*Data for processing*.

Lemma printer_rows_of t t' now l : forall pos, List.filter (fun r => String.eqb (p_tenant_id r) t') (printer_rows t pos now l) = if String.eqb t t' then printer_rows t pos now l else [].
Proof. induction l as [|p l IH]; intros pos; cbn; [by destruct (String.eqb t t')|]. rewrite IH. by destruct (String.eqb t t'). Qed.

Definition saved (db : D1Database) (t : string) (en : bool) (l : list Printer) (now : Z) : D1Database :=
  on_printers (fun rows => List.filter (fun r => negb (String.eqb (p_tenant_id r) t)) rows ++ printer_rows t 0 now l)
    (on_tenants (List.map (fun x => if String.eqb (t_id x) t then set_printing en now x else x)) db).

Lemma save_saved db t en l now db' : savePrintingSettings db t en l now = Returns db' -> db' = saved db t en l now /\ NoDup (List.map pt_id l).
Proof. unfold savePrintingSettings. intros Hs. invert_returns. apply negb_false_iff, bool_decide_eq_true in E. by subst. Qed.

Lemma listPrinters_saved db t en l now t' : listPrinters (saved db t en l now) t' = if String.eqb t t' then l else listPrinters db t'.
Proof.
  unfold listPrinters, saved. cbn [printers on_printers on_tenants]. rewrite List.filter_app, printer_rows_of. destruct (String.eqb_spec t t') as [<- |Hne].
  - rewrite (bfilter_none _ (List.filter _ _)).
    + cbn [app]. rewrite js_sort_id by apply printer_rows_sorted. apply printer_rows_back.
    + intros r Hr. apply list_elem_of_In, List.filter_In in Hr as [_ Hr]. by apply negb_true_iff in Hr.
  - rewrite app_nil_r. f_equal. f_equal. induction (printers db) as [|r rows IH]; [done|]. cbn. destruct (String.eqb_spec (p_tenant_id r) t) as [E|E]; cbn; [|by rewrite IH].
    rewrite IH. by rewrite (proj2 (String.eqb_neq (p_tenant_id r) t')) by congruence.
Qed.

Lemma find_saved db t en l now t' : findTenantById (saved db t en l now) t' = (fun x => if String.eqb t t' then set_printing en now x else x) <$> findTenantById db t'.
Proof.
  unfold findTenantById, saved, js_find. cbn [tenants on_printers on_tenants]. induction (tenants db) as [|x rows IH]; [done|]. cbn [List.map List.find].
  assert (Hid : forall y : Tenant, t_id (set_printing en now y) = t_id y) by done. destruct (String.eqb_spec (t_id x) t) as [E|E]; [rewrite Hid|];
    (destruct (String.eqb_spec (t_id x) t') as [E'|E']; [cbn [fmap option_fmap option_map]|exact IH]).
  - by rewrite (proj2 (String.eqb_eq t t')) by congruence.
  - by rewrite (proj2 (String.eqb_neq t t')) by congruence.
Qed.

(** ** What is accepted *)

(** An address, from its parts. *)
Definition uri_text (scheme host : string) (port : option string) (path : string) : string :=
  scheme +:+ "://" +:+ host +:+ (match port with Some p => ":" +:+ p | None => ""%string end) +:+ path.

Lemma str_span_app p s : let '(a, b) := str_span p s in s = a +:+ b /\ str_forallb p a = true.
Proof. induction s as [|c t IH]; cbn; [done|]. destruct (p c) eqn:E; [|done]. destruct (str_span p t) as [a b]. destruct IH as [-> Ha]. cbn. by rewrite E, Ha. Qed.

Lemma is_char_eq c d : is_char c d = true -> d = c.
Proof. apply Ascii.eqb_eq. Qed.

Lemma shape_rest_text scheme host rest sh : shape_rest scheme host rest = Some sh ->
  sh_scheme sh = scheme /\ sh_host sh = host /\ (match sh_port sh with Some p => ":" +:+ p | None => ""%string end) +:+ sh_path sh = rest.
Proof.
  unfold shape_rest. destruct rest as [|c t]; [cbn; by intros [= <-]|]. destruct (is_char ":" c) eqn:Ec.
  - apply is_char_eq in Ec as ->. pose proof (str_span_app is_digit t) as Hs. destruct (str_span is_digit t) as [d r]. destruct Hs as [-> _]. destruct (String.eqb d "" || _); [done|].
    destruct (String.eqb r "" || _); [|done]. by intros [= <-].
  - destruct (String.eqb (String c t) "" || _); [|done]. by intros [= <-].
Qed.

Lemma uri_shape_text uri sh : uri_shape uri = Some sh ->
  uri = uri_text (sh_scheme sh) (sh_host sh) (sh_port sh) (sh_path sh) /\ toLowerCase (sh_scheme sh) ∈ ["ipp"; "ipps"]%string /\ has_char ":" (sh_scheme sh) = false.
Proof.
  unfold uri_shape. pose proof (str_span_app (fun c => is_lower (lower_char c)) uri) as Hs. destruct (str_span _ uri) as [scheme after]. destruct Hs as [-> Hlet].
  destruct (bool_decide_reflect (toLowerCase scheme ∈ ["ipp"; "ipps"]%string)) as [Hipp|]; [|done]. destruct (startsWith after "://") eqn:Ea; [|done]. cbn [negb orb]. apply startsWith_iff in Ea as [t ->].
  change (str_drop 3 ("://" +:+ t)) with t. intros Hsh. assert (Hcolon : has_char ":" scheme = false).
  { eapply has_char_absent; [|exact Hlet]. intros d Hd. destruct (is_char ":" d) eqn:E; [|done]. apply is_char_eq in E as ->. discriminate Hd. }
  destruct t as [|c t]; [done|]. destruct (is_char "[" c) eqn:Ec.
  - apply is_char_eq in Ec as ->. pose proof (str_span_app (fun d => is_hex d || is_char ":" d) t) as Hs. destruct (str_span _ t) as [inner rest]. destruct Hs as [-> _]. destruct rest as [|d rest]; [done|].
    destruct (is_char "]" d) eqn:Ed; [|done]. apply is_char_eq in Ed as ->. destruct (negb _); [|done]. apply shape_rest_text in Hsh as (-> & -> & <-). split; [|done]. unfold uri_text. cbn [String.append]. by rewrite !str_app_assoc.
  - pose proof (str_span_app is_host_char (String c t)) as Hs. destruct (str_span _ (String c t)) as [host rest]. destruct Hs as [Hct _]. destruct (String.eqb host ""); [done|]. apply shape_rest_text in Hsh as (-> & -> & <-).
    split; [|done]. unfold uri_text. by rewrite Hct.
Qed.

Definition in_octet (n : Z) : Prop := 0 <= n <= 255.

(** Where a printer may be: on a private IPv4 network, at a unique local IPv6
    address, or at a host name that is not the workstation's own. *)
Definition printer_host (host : string) : Prop :=
  (exists a b c d, List.map digits_value (split_on "." host) = [a; b; c; d] /\ Forall in_octet [a; b; c; d] /\
     (a = 10 \/ (a = 172 /\ 16 <= b <= 31) \/ (a = 192 /\ b = 168) \/ (a = 169 /\ b = 254))) \/
  (startsWith host "[" = true /\ re_test UNIQUE_LOCAL (toLowerCase (str_drop_last 1 (str_drop 1 host))) = true) \/
  (Forall (fun label => re_test RLabel label = true) (split_on "." (strip_last_dot host)) /\ is_letter_in (strip_last_dot host) = true /\
   (String.length (strip_last_dot host) <= 253)%nat /\ strip_last_dot host <> "localhost"%string /\ endsWith (strip_last_dot host) ".localhost" = false).

Definition printer_uri (uri : string) : Prop :=
  (String.length uri <= MAX_PRINTER_URI_LENGTH)%nat /\
  exists scheme host port path, uri = uri_text scheme host port path /\ scheme ∈ ["ipp"; "ipps"]%string /\ printer_host (toLowerCase host) /\
    (forall p, port = Some p -> 1 <= digits_value p <= 65535).

Definition printer_ok (groups existing : list string) (random : nat -> list Z) (p : Printer) : Prop :=
  pt_name p <> ""%string /\ (String.length (pt_name p) <= MAX_PRINTER_NAME_LENGTH)%nat /\ str_existsb control_character (pt_name p) = false /\
  (forall g, pt_groupName p = Some g -> g ∈ groups) /\ (pt_id p ∈ existing \/ exists i, pt_id p = newPrinterId (random i)) /\ printer_uri (pt_uri p).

*Problem details*. The required output is the lines from the one holding "(** Where a" through the last line of the entries above, copied exactly.

*Answer section*.
(** Where a printer may be: on a private IPv4 network, at a unique local IPv6
    address, or at a host name that is not the workstation's own. *)
Definition printer_host (host : string) : Prop :=
  (exists a b c d, List.map digits_value (split_on "." host) = [a; b; c; d] /\ Forall in_octet [a; b; c; d] /\
     (a = 10 \/ (a = 172 /\ 16 <= b <= 31) \/ (a = 192 /\ b = 168) \/ (a = 169 /\ b = 254))) \/
  (startsWith host "[" = true /\ re_test UNIQUE_LOCAL (toLowerCase (str_drop_last 1 (str_drop 1 host))) = true) \/
  (Forall (fun label => re_test RLabel label = true) (split_on "." (strip_last_dot host)) /\ is_letter_in (strip_last_dot host) = true /\
   (String.length (strip_last_dot host) <= 253)%nat /\ strip_last_dot host <> "localhost"%string /\ endsWith (strip_last_dot host) ".localhost" = false).

Definition printer_uri (uri : string) : Prop :=
  (String.length uri <= MAX_PRINTER_URI_LENGTH)%nat /\
  exists scheme host port path, uri = uri_text scheme host port path /\ scheme ∈ ["ipp"; "ipps"]%string /\ printer_host (toLowerCase host) /\
    (forall p, port = Some p -> 1 <= digits_value p <= 65535).

Definition printer_ok (groups existing : list string) (random : nat -> list Z) (p : Printer) : Prop :=
  pt_name p <> ""%string /\ (String.length (pt_name p) <= MAX_PRINTER_NAME_LENGTH)%nat /\ str_existsb control_character (pt_name p) = false /\
  (forall g, pt_groupName p = Some g -> g ∈ groups) /\ (pt_id p ∈ existing \/ exists i, pt_id p = newPrinterId (random i)) /\ printer_uri (pt_uri p).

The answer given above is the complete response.